A Case for a New Language
Table of Contents
How often do we need to craft a new programming language? It is quite a common belief that the answer to that question should be "never" or at least "unless you absolutely have to, and even then think twice and decide against it". However, if we slightly re-formulate the question to "shall I write a DSL for that particular problem?" the answer would be the roaring "YES".
The reason for such polar opinions on essentially the same problem, I suppose, is that people often associate domain specific languages with some sort of a sophisticated library which can be used in the realm of an existing language. In other words, one does not write a new programming language, but leverages existing language features.
Why is this better? Well, we can use all the existing tools (i.e. bells and whistles) such as IDEs, have syntax highlighting in GitHub, type checkers for some lucky those who use statically typed languages (or pretend to be), debuggers and what not. I call those languages "embeddable"1 and their host languages are "embedding".

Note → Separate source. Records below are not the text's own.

(* ===== verification/Kentente.v ===== *)
(** * The kernel plugin of FAGDec (FAGDec/src/kplugin/kentente.c)

    [decrypt_self] has the security processor decrypt the segments of a SELF
    file: it reads a segment in blocks of 64 KiB, hands each block over, and
    writes the result to a file of its own.  Kernel calls are the class
    [Entente]; pointers of the kernel heap are numbers, paths are strings.
    Written log texts are left out; the status they set is kept. *)

From stdpp Require Import prelude strings.
From S2P Require Import Prelude Bytes CString Yaml Hoare ElfTools.
Import ElfTools.Layout.

Class Entente (W : Type) := {
  PATH_MAX : nat;
  (** result and context *)
  sceSblAuthMgrSmStartForKernel : W -> (Z * Z) * W;
  sceSblAuthMgrSmFinalizeForKernel : Z -> W -> W;
  (** result, and the header and the context block afterwards *)
  sceSblAuthMgrAuthHeaderForKernel : Z -> mem -> Z -> mem -> W -> (Z * mem * mem) * W;
  sceSblAuthMgrLoadSelfSegmentForKernel : Z -> Z -> Z -> Z -> W -> Z * W;
  (** result, and the buffer afterwards *)
  sceSblAuthMgrLoadSelfBlockForKernel : Z -> mem -> Z -> W -> (Z * mem) * W;
  sceSysmemMallocForKernel : Z -> W -> option Z * W;
  sceSysmemFreeForKernel : Z -> W -> W;
  sceIoGetPathIdExForDriver : string -> W -> (Z * Z) * W;
  (** for reading, and with [SCE_O_WRONLY | SCE_O_CREAT | SCE_O_TRUNC] *)
  ksceIoOpen : string -> W -> Z * W;
  ksceIoOpen_create : string -> W -> Z * W;
  (** result and the bytes read *)
  ksceIoRead : Z -> Z -> W -> (Z * mem) * W;
  ksceIoWrite : Z -> mem -> W -> Z * W;
  ksceIoLseek : Z -> Z -> W -> Z * W;
  ksceIoClose : Z -> W -> W;
  ksceIoRename : string -> string -> W -> W;
  (** type and size *)
  ksceKernelAllocMemBlock : Z -> Z -> W -> Z * W;
  ksceKernelFreeMemBlock : Z -> W -> W;
  ksceKernelGetMemBlockBase : Z -> W -> Z * W;
  (** the first bytes of a memory block *)
  memblock_bytes : Z -> nat -> W -> mem;
  (** what a fresh buffer holds *)
  fresh_bytes : nat -> W -> mem;
  ksceNpDrmGetRifVitaKey : mem -> W -> (Z * mem) * W;
  CONTEXT_130_BASE_KERNEL : mem;
  CONTEXT_130_BASE_SCESHELL : mem;
}.

Definition ENTENTE_NONE : Z := 0.
Definition ENTENTE_UPDATE : Z := 1.
Definition ENTENTE_DONE : Z := 2.
Definition ENTENTE_DONESEG : Z := 3.
Definition HEADER_LEN : Z := 0x1000.
Definition BLOCK : Z := 0x10000.

Record ententeParams := Params {
  path : string; outpath : string; rifpath : option string;
  path_id : Z; usecdram : bool; self_auth : bool; self_type : Z }.

Record entente (W : Type) := EntenteState { status : Z; world : W }.
Arguments EntenteState {W}. Arguments status {W}. Arguments world {W}.

(** [encryption] of a segment *)
Definition seg_encryption (m : mem) (s i : Z) : run Z := load64 m (s + 32 * i + 24).

Section Entente.
Context {W : Type} `{!Entente W}.
Abbreviation M := (SM (entente W)).
(* ===== verification/Zlib.v ===== *)
(** * zlib

    The compression library as the class [Zlib], what the programs rely on of
    it as the class [ZlibLaws], and a small instance of both, [Stored], on which
    the theorems are tried. *)

From stdpp Require Import prelude.
From S2P Require Import Prelude Bytes.

Definition Z_OK : Z := 0.
Definition Z_STREAM_END : Z := 1.
Definition Z_NEED_DICT : Z := 2.
Definition Z_ERRNO : Z := -1.
Definition Z_STREAM_ERROR : Z := -2.
Definition Z_DATA_ERROR : Z := -3.
Definition Z_MEM_ERROR : Z := -4.
Definition Z_BUF_ERROR : Z := -5.
Definition Z_NO_FLUSH : Z := 0.
Definition Z_FINISH : Z := 4.
Definition Z_DEFAULT_COMPRESSION : Z := -1.

(** What a call to [deflate] or [inflate] gives: the return code, the bytes
    put into the output buffer, how many bytes of the input it took, and the
    state of the stream. *)
Record zstep (S : Type) := ZStep { ret : Z; out : mem; used : nat; next : S }.
Arguments ZStep {S}. Arguments ret {S}. Arguments out {S}. Arguments used {S}. Arguments next {S}.

Class Zlib (D I : Type) := {
  deflateInit : Z -> Z * D;
  (** state, flush, available input, space in the output buffer *)
  deflate : D -> Z -> mem -> nat -> zstep D;
  inflateInit : Z * I;
  inflate : I -> mem -> nat -> zstep I;
}.

(** The documented behaviour.  [inflates st i o]: [i] is the rest of a stream
    and [o] the rest of what it decompresses to; [corrupt i]: no stream begins
    like this.  [running st i o]: the compressor has taken [i] and given [o];
    [finishing st p i o]: it is being flushed and [p] is still to be taken;
    [to_come] bounds what it has yet to give. *)
Class ZlibLaws (D I : Type) `{!Zlib D I} := {
  inflates : I -> mem -> mem -> Prop;
  corrupt : mem -> Prop;
  running : D -> mem -> mem -> Prop;
  finishing : D -> mem -> mem -> mem -> Prop;
  to_come : D -> mem -> nat;
  inflateInit_ok : inflateInit.1 = Z_OK;
  inflates_nonempty o : ~ inflates inflateInit.2 [] o;
  inflate_stream st i1 i2 o avail : inflates st (i1 ++ i2) o -> (0 < avail)%nat ->
    let r := inflate st i1 avail in exists o',
    o = out r ++ o' /\ inflates (next r) (drop (used r) i1 ++ i2) o' /\
    (length (out r) <= avail)%nat /\
    (ret r = Z_STREAM_END /\ o' = [] /\ drop (used r) i1 ++ i2 = [] \/
     ret r = Z_OK \/ ret r = Z_BUF_ERROR /\ out r = [] /\ used r = 0%nat) /\
    ((length (out r) < avail)%nat -> drop (used r) i1 = [] /\ (i2 = [] -> ret r = Z_STREAM_END));
  inflate_corrupt i1 i2 avail : corrupt (i1 ++ i2) -> (2 <= length i1)%nat ->
    ret (inflate inflateInit.2 i1 avail) = Z_DATA_ERROR;
  deflateInit_running level : (deflateInit level).1 = Z_OK -> running (deflateInit level).2 [] [];
  running_finishing st p i o : running st i o -> finishing st p i o;
  deflate_running st p i o avail : running st i o -> (0 < avail)%nat ->
    let r := deflate st Z_NO_FLUSH p avail in
    running (next r) (i ++ take (used r) p) (o ++ out r) /\ (length (out r) <= avail)%nat /\
    ret r <> Z_STREAM_ERROR /\
    (to_come (next r) (drop (used r) p) + length (out r) <= to_come st p)%nat /\
    ((length (out r) < avail)%nat -> drop (used r) p = []);
  deflate_finishing st p i o avail : finishing st p i o -> (0 < avail)%nat ->
    let r := deflate st Z_FINISH p avail in
    finishing (next r) (drop (used r) p) (i ++ take (used r) p) (o ++ out r) /\
    (length (out r) <= avail)%nat /\ ret r <> Z_STREAM_ERROR /\
    (to_come (next r) (drop (used r) p) + length (out r) <= to_come st p)%nat /\
    ((length (out r) < avail)%nat -> drop (used r) p = [] /\ ret r = Z_STREAM_END /\
       inflates inflateInit.2 (o ++ out r) (i ++ p));
}.

(** ** A zlib to try the theorems on

    Each byte is stored behind a one, and a zero ends the stream. *)

Module Stored.
Record dst := Dst { queue : mem; flushed : bool }.
Record ist := Ist { phase : Z; pend : mem }.

Definition enc (i : mem) : mem := b ← i; [1; b].
Definition feed1 (st : ist) (b : Z) : ist :=
  if phase st =? 0 then
    Ist (if b =? 0 then 2 else if b =? 1 then 1 else 3) (pend st)
  else if phase st =? 1 then Ist 0 (pend st ++ [b])
  else Ist 3 (pend st).
Definition feed (st : ist) (i : mem) : ist := foldl feed1 st i.

#[export] Instance zlib : Zlib dst ist := {
  deflateInit _ := (0, Dst [] false);
  deflate st flush inp avail :=
    let q := queue st ++ enc inp ++ (if (flush =? Z_FINISH) && negb (flushed st) then [0] else []) in
    ZStep (if (flush =? Z_FINISH) && (length (drop avail q) =? 0)%nat then Z_STREAM_END else Z_OK)
      (take avail q) (length inp) (Dst (drop avail q) (flushed st || (flush =? Z_FINISH)));
  inflateInit := (0, Ist 0 []);
  inflate st inp avail :=
    let st := feed st inp in
    if phase st =? 3 then ZStep Z_DATA_ERROR [] (length inp) st
    else ZStep (if (phase st =? 2) && (length (drop avail (pend st)) =? 0)%nat then Z_STREAM_END else Z_OK)
      (take avail (pend st)) (length inp) (Ist (phase st) (drop avail (pend st)));
}.

Lemma feed_app st i1 i2 : feed st (i1 ++ i2) = feed (feed st i1) i2.
Proof. apply foldl_app. Qed.
Lemma feed_bad st i : phase st = 3 -> phase (feed st i) = 3.
Proof.
  revert st. induction i as [|b i IH]; intros st H; [done|].
  change (feed st (b :: i)) with (feed (feed1 st b) i). apply IH. unfold feed1. by rewrite H.
Qed.
Lemma feed_pend ph p i : feed (Ist ph p) i = Ist (phase (feed (Ist ph []) i)) (p ++ pend (feed (Ist ph []) i)).
Proof.
  assert (forall st, feed (Ist (phase st) (p ++ pend st)) i =
    Ist (phase (feed st i)) (p ++ pend (feed st i))) as H.
  { induction i as [|b i IH]; intros st; [done|].
    change (feed ?st (b :: i)) with (feed (feed1 st b) i). rewrite <- IH. f_equal.
    unfold feed1. cbn [phase pend]. case_match; [done|]. case_match; [|done]. cbn. by rewrite app_assoc. }
  specialize (H (Ist ph [])). cbn [phase pend] in H. by rewrite app_nil_r in H.
Qed.
Lemma feed_end st i : phase st = 2 -> phase (feed st i) = 2 -> i = [].
Proof.
  intros H. destruct i as [|b i]; [done|]. change (feed st (b :: i)) with (feed (feed1 st b) i).
  intros E. rewrite feed_bad in E; [done|]. unfold feed1. by rewrite H.
Qed.
Lemma feed_enc i p : feed (Ist 0 p) (enc i ++ [0]) = Ist 2 (p ++ i).
Proof.
  revert p. induction i as [|b i IH]; intros p; [by rewrite app_nil_r|].
  change (enc (b :: i)) with (1 :: b :: enc i). cbn [app feed foldl].
  change (feed1 (feed1 (Ist 0 p) 1) b) with (Ist 0 (p ++ [b])). unfold feed in IH. rewrite IH.
  by rewrite <- app_assoc.
Qed.
Lemma enc_app a b : enc (a ++ b) = enc a ++ enc b.
Proof. apply bind_app. Qed.
Lemma enc_length a : length (enc a) = (2 * length a)%nat.
Proof. induction a as [|b a IH]; [done|]. change (enc (b :: a)) with (1 :: b :: enc a). cbn in *. lia. Qed.

#[export, refine] Instance zlib_laws : ZlibLaws dst ist := {
  inflates st i o := feed st i = Ist 2 o;
  corrupt i := exists b t, i = b :: t /\ b <> 0 /\ b <> 1;
  running st i o := flushed st = false /\ o ++ queue st = enc i;
  finishing st p i o := flushed st = false /\ o ++ queue st = enc i \/
    flushed st = true /\ p = [] /\ o ++ queue st = enc i ++ [0];
  to_come st p := (length (queue st) + 2 * length p + (if flushed st then 0 else 1))%nat;
}.
Proof.
  - done.
  - by intros o.
  - intros [ph p] i1 i2 o avail H Ha. rewrite feed_app in H. cbn [inflate zlib].
    destruct (feed (Ist ph p) i1) as [ph1 p1] eqn:E1. cbn [phase pend].
    assert (ph1 <> 3) as Hne.
    { intros ->. pose proof (feed_bad (Ist 3 p1) i2 eq_refl) as H'. by rewrite H in H'. }
    rewrite (proj2 (Z.eqb_neq _ _) Hne). cbn [ret out used next]. rewrite drop_all.
    rewrite feed_pend in H. injection H as H2 Ho. exists (drop avail p1 ++ pend (feed (Ist ph1 []) i2)).
    rewrite app_assoc, take_drop. split_and!.
    + done.
    + cbn [app]. by rewrite feed_pend, H2.
    + rewrite length_take. lia.
    + destruct ((ph1 =? 2) && (length (drop avail p1) =? 0)%nat) eqn:Eb; [left|by right; left].
      apply andb_prop in Eb as [Eb1%Z.eqb_eq Eb2%Nat.eqb_eq%length_zero_iff_nil]. subst ph1.
      assert (i2 = []) as -> by (eapply (feed_end (Ist 2 [])); done). by rewrite Eb2.
    + intros Hl. split; [done|]. intros ->. cbn in H2. subst ph1. rewrite length_take in Hl.
      rewrite drop_ge by lia. done.
  - intros i1 i2 avail (b & t & Ei & Hb0 & Hb1) Hl. destruct i1 as [|b' i1]; [cbn in Hl; lia|].
    injection Ei as -> _. cbn [inflate zlib inflateInit snd feed foldl]. unfold feed1 at 2. cbn [phase pend Z.eqb].
    rewrite (proj2 (Z.eqb_neq _ _) Hb0), (proj2 (Z.eqb_neq _ _) Hb1).
    pose proof (feed_bad (Ist 3 []) i1 eq_refl) as E. unfold feed in E. by rewrite E.
  - by split.
  - intros st p i o H. by left.
  - intros [q f] p i o avail [Hf Hq] Ha. cbn [flushed queue] in *. subst f.
    cbn [deflate zlib ret out used next queue flushed]. change (Z_NO_FLUSH =? Z_FINISH) with false.
    cbn [andb orb]. rewrite app_nil_r, firstn_all, drop_all, enc_app, <- Hq. split_and!.
    + done.
    + by rewrite <- !app_assoc, take_drop.
    + rewrite length_take. lia.
    + done.
    + pose proof (enc_length p). rewrite length_drop, length_take, length_app. cbn [length]. lia.
    + done.
  - intros [q f] p i o avail H Ha. cbn [flushed queue] in *.
    cbn [deflate zlib ret out used next queue flushed]. change (Z_FINISH =? Z_FINISH) with true.
    cbn [andb]. rewrite firstn_all, drop_all. set (q' := q ++ _).
    assert (o ++ q' = enc (i ++ p) ++ [0]) as Hq'.
    { unfold q'. rewrite enc_app. destruct H as [[-> H]|(-> & -> & H)].
      - by rewrite app_assoc, H, <- app_assoc.
      - cbn [enc mbind list_bind negb app]. by rewrite !app_nil_r. }
    assert (length q' <= length q + 2 * length p + (if f then 0 else 1))%nat as Hl.
    { unfold q'. rewrite !length_app, enc_length. destruct f; cbn; lia. }
    split_and!.
    + right. split; [by destruct f|]. split; [done|]. by rewrite <- app_assoc, take_drop.
    + rewrite length_take. lia.
    + by destruct (length _ =? 0)%nat.
    + replace (f || true) with true by (by destruct f). rewrite length_drop, length_take. cbn [length]. lia.
    + intros Hlt. rewrite length_take in Hlt. rewrite drop_ge, firstn_all2 by lia. split; [done|]. split; [done|].
      rewrite Hq'. apply (feed_enc (i ++ p) []).
Defined.
End Stored.

Lemma def_out_running st inp i o q w : room w = None -> running st i o ->
  exists code st' outs, running st' (i ++ inp) (o ++ outs) /\
  forall n, (to_come st inp < n)%nat -> def_out n st Z_NO_FLUSH inp (Some q) w =
    Done (inr (code, st'), set_file q ((files w !!! q) ++ outs) w).
Proof.
  pose proof CHUNK_pos. intros Hr Hst. remember (to_come st inp) as k eqn:Hk.
  revert st inp i o w Hr Hst Hk. induction k as [k IH] using lt_wf_ind. intros st inp i o w Hr Hst ->.
  destruct (deflate_running st inp i o CHUNK Hst ltac:(lia)) as (H1 & H2 & H3 & H4 & H5).
  set (r := deflate st Z_NO_FLUSH inp CHUNK) in *.
  destruct (Nat.eqb_spec (length (out r)) CHUNK) as [E|E].
  - destruct (IH (to_come (next r) (drop (used r) inp)) ltac:(lia) (next r) (drop (used r) inp) _ _
      (set_file q ((files w !!! q) ++ out r) w) Hr H1 eq_refl) as (code & st' & outs & H' & E').
    exists code, st', (out r ++ outs).
    split; [by rewrite <- (app_assoc i), take_drop, <- app_assoc in H'|].
    intros [|n] Hn; [lia|]. def_out_step. rewrite E' by lia.
    by rewrite set_file_twice, set_file_total, <- app_assoc.
  - specialize (H5 ltac:(lia)). exists (ret r), (next r), (out r).
    split; [by rewrite <- (take_drop (used r) inp), H5, app_nil_r|].
    intros [|n] Hn; [lia|]. def_out_step. by rewrite H5.
Qed.

Lemma def_out_finishing st inp i o q w : room w = None -> finishing st inp i o ->
  exists st' outs, inflates inflateInit.2 (o ++ outs) (i ++ inp) /\
  forall n, (to_come st inp < n)%nat -> def_out n st Z_FINISH inp (Some q) w =
    Done (inr (Z_STREAM_END, st'), set_file q ((files w !!! q) ++ outs) w).
Proof.
  pose proof CHUNK_pos. intros Hr Hst. remember (to_come st inp) as k eqn:Hk.
  revert st inp i o w Hr Hst Hk. induction k as [k IH] using lt_wf_ind. intros st inp i o w Hr Hst ->.
  destruct (deflate_finishing st inp i o CHUNK Hst ltac:(lia)) as (H1 & H2 & H3 & H4 & H5).
  set (r := deflate st Z_FINISH inp CHUNK) in *.
  destruct (Nat.eqb_spec (length (out r)) CHUNK) as [E|E].
  - destruct (IH (to_come (next r) (drop (used r) inp)) ltac:(lia) (next r) (drop (used r) inp) _ _
      (set_file q ((files w !!! q) ++ out r) w) Hr H1 eq_refl) as (st' & outs & H' & E').
    exists st', (out r ++ outs).
    split; [by rewrite <- (app_assoc i), take_drop, <- app_assoc in H'|].
    intros [|n] Hn; [lia|]. def_out_step. rewrite E' by lia.
    by rewrite set_file_twice, set_file_total, <- app_assoc.
  - destruct (H5 ltac:(lia)) as (Hd & He & Hi). exists (next r), (out r). split; [done|].
    intros [|n] Hn; [lia|]. def_out_step. by rewrite Hd, He.
Qed.

(** The outer loop of [def], from any position of the file *)
Lemma def_in_ok p q i k : p <> q -> forall pos st o w, room w = None -> p ∉ failing w ->
  files w !!! p = i -> running st (take pos i) o -> (length (drop pos i) <= k)%nat ->
  exists N outs, inflates inflateInit.2 (o ++ outs) i /\
  forall fuel n, (N <= fuel)%nat -> (k < n)%nat ->
    def_in fuel n st (Some p) pos (Some q) w = Done (Z_OK, set_file q ((files w !!! q) ++ outs) w).
Proof.
  intros Hpq. pose proof CHUNK_pos. induction k as [k IH] using lt_wf_ind.
  intros pos st o w Hr Hf Hi Hst Hk. set (inp := take CHUNK (drop pos i)).
  destruct (Nat.ltb_spec (length inp) CHUNK) as [El|El].
  - assert (inp = drop pos i) as Ei.
    { unfold inp in *. rewrite length_take in El. apply take_ge. lia. }
    destruct (def_out_finishing st inp (take pos i) o q w Hr
      (running_finishing _ _ _ _ Hst)) as (st' & outs & Hin & E').
    exists (S (to_come st inp)), outs. split; [by rewrite Ei, take_drop in Hin|].
    intros fuel [|n] HN Hn; [lia|]. cbn [def_in].
    rewrite (sm_bind_Done _ _ _ _ _ (fread_ok p pos CHUNK w Hf)), Hi. fold inp.
    rewrite (proj2 (Nat.ltb_lt _ _) El). cbn zeta. by rewrite (sm_bind_Done _ _ _ _ _ (E' fuel ltac:(lia))).
  - destruct (def_out_running st inp (take pos i) o q w Hr Hst) as (code & st' & outs & Hst' & E').
    assert (length (drop (pos + CHUNK) i) < k)%nat as Hlt.
    { unfold inp in El. rewrite length_take in El. rewrite length_drop in *. lia. }
    assert (take pos i ++ inp = take (pos + CHUNK) i) as Et by (unfold inp; by rewrite take_take_drop).
    rewrite Et in Hst'.
    destruct (IH _ Hlt (pos + CHUNK)%nat st' (o ++ outs) (set_file q ((files w !!! q) ++ outs) w) Hr Hf
      ltac:(by rewrite set_file_other_total by done) Hst' ltac:(lia)) as (N & outs' & Hin & E2).
    exists (N + S (to_come st inp))%nat, (outs ++ outs'). split; [by rewrite app_assoc|].
    intros fuel [|n] HN Hn; [lia|]. cbn [def_in].
    rewrite (sm_bind_Done _ _ _ _ _ (fread_ok p pos CHUNK w Hf)), Hi. fold inp.
    rewrite (proj2 (Nat.ltb_ge _ _) El). cbn zeta. rewrite (sm_bind_Done _ _ _ _ _ (E' fuel ltac:(lia))).
    cbn [Z.eqb Z_NO_FLUSH Z_FINISH]. rewrite E2 by lia.
    by rewrite set_file_twice, set_file_total, <- app_assoc.
Qed.

(** The inner loop of [inf] on the part [i1] of a stream *)
Lemma inf_out_ok st i1 i2 o q w : room w = None -> inflates st (i1 ++ i2) o ->
  exists code st' outs o', o = outs ++ o' /\ inflates st' i2 o' /\
  (code = Z_STREAM_END /\ i2 = [] /\ o' = [] \/ code <> Z_STREAM_END /\ i2 <> []) /\
  forall n, (length o < n)%nat -> inf_out n st i1 (Some q) w =
    Done (inr (code, st'), set_file q ((files w !!! q) ++ outs) w).
Proof.
  pose proof CHUNK_pos. intros Hr Hst. remember (length o) as k eqn:Hk.
  revert st i1 o w Hr Hst Hk. induction k as [k IH] using lt_wf_ind. intros st i1 o w Hr Hst ->.
  destruct (inflate_stream st i1 i2 o CHUNK Hst ltac:(lia)) as (o' & -> & H1 & H2 & H3 & H4).
  set (r := inflate st i1 CHUNK) in *.
  destruct (Nat.eqb_spec (length (out r)) CHUNK) as [E|E].
  - rewrite length_app in IH.
    destruct (IH (length o') ltac:(lia) (next r) (drop (used r) i1) o'
      (set_file q ((files w !!! q) ++ out r) w) Hr H1 eq_refl)
      as (code & st' & outs & o'' & -> & H' & Hc & E').
    exists code, st', (out r ++ outs), o''. rewrite <- app_assoc. split_and!; [done..|].
    intros [|n] Hn; [lia|]. inf_out_step. rewrite E' by (rewrite !length_app in *; lia).
    by rewrite set_file_twice, set_file_total, <- app_assoc.
  - destruct (H4 ltac:(lia)) as [Hd Hi2]. rewrite Hd in H1, H3.
    exists (ret r), (next r), (out r), o'. split_and!; [done|done| |].
    + destruct i2 as [|b i2]; [left; specialize (Hi2 eq_refl)|right].
      * destruct H3 as [(? & ? & ?)|[H3|[H3 _]]]; [done|by rewrite Hi2 in H3..].
      * split; [|done]. by destruct H3 as [(? & ? & ?)|[->|[-> _]]].
    + intros [|n] Hn; [lia|]. by inf_out_step.
Qed.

On the other hand, we have a slew of standalone DSLs we use routinely without treating them as such - regular expressions, JSON, XML2 to name just a few. Among less well-known ones, I would point out mini-languages for command line parameters for find and tcpdump tools. Those are non-trivial languages, needfully complex for expressing all the underlying functionality. And that is reasonable, because the more complex something is, the more complex a configuration language for that thing becomes. A great (albeit somewhat infamous) example of that phenomenon is Sendmail which configuration language is accidentally Turing-complete.
My point is that a configuration language can be, and sometimes, should be treated as a programming language. Often times an existing language is enough - just slap in a YAML/TOML file (or an XML if you want to sell it as "enterprise-grade") and move on. But what if it isn't enough? Then you have no choice but to craft something of your own. And with that comes the whole stack of problems which are typically associated with "big" programming languages - frontends (i.e. lexical analysers and parsers), a typechecker (why not?), and backends - iterpreters, optimisers, compilers… We also should think about the language semantic, its coherency and consistency. But above all else, we want to make those languages laser-focused on the single problem they are born to solve. And make them perform well there, in fact, better than anything else.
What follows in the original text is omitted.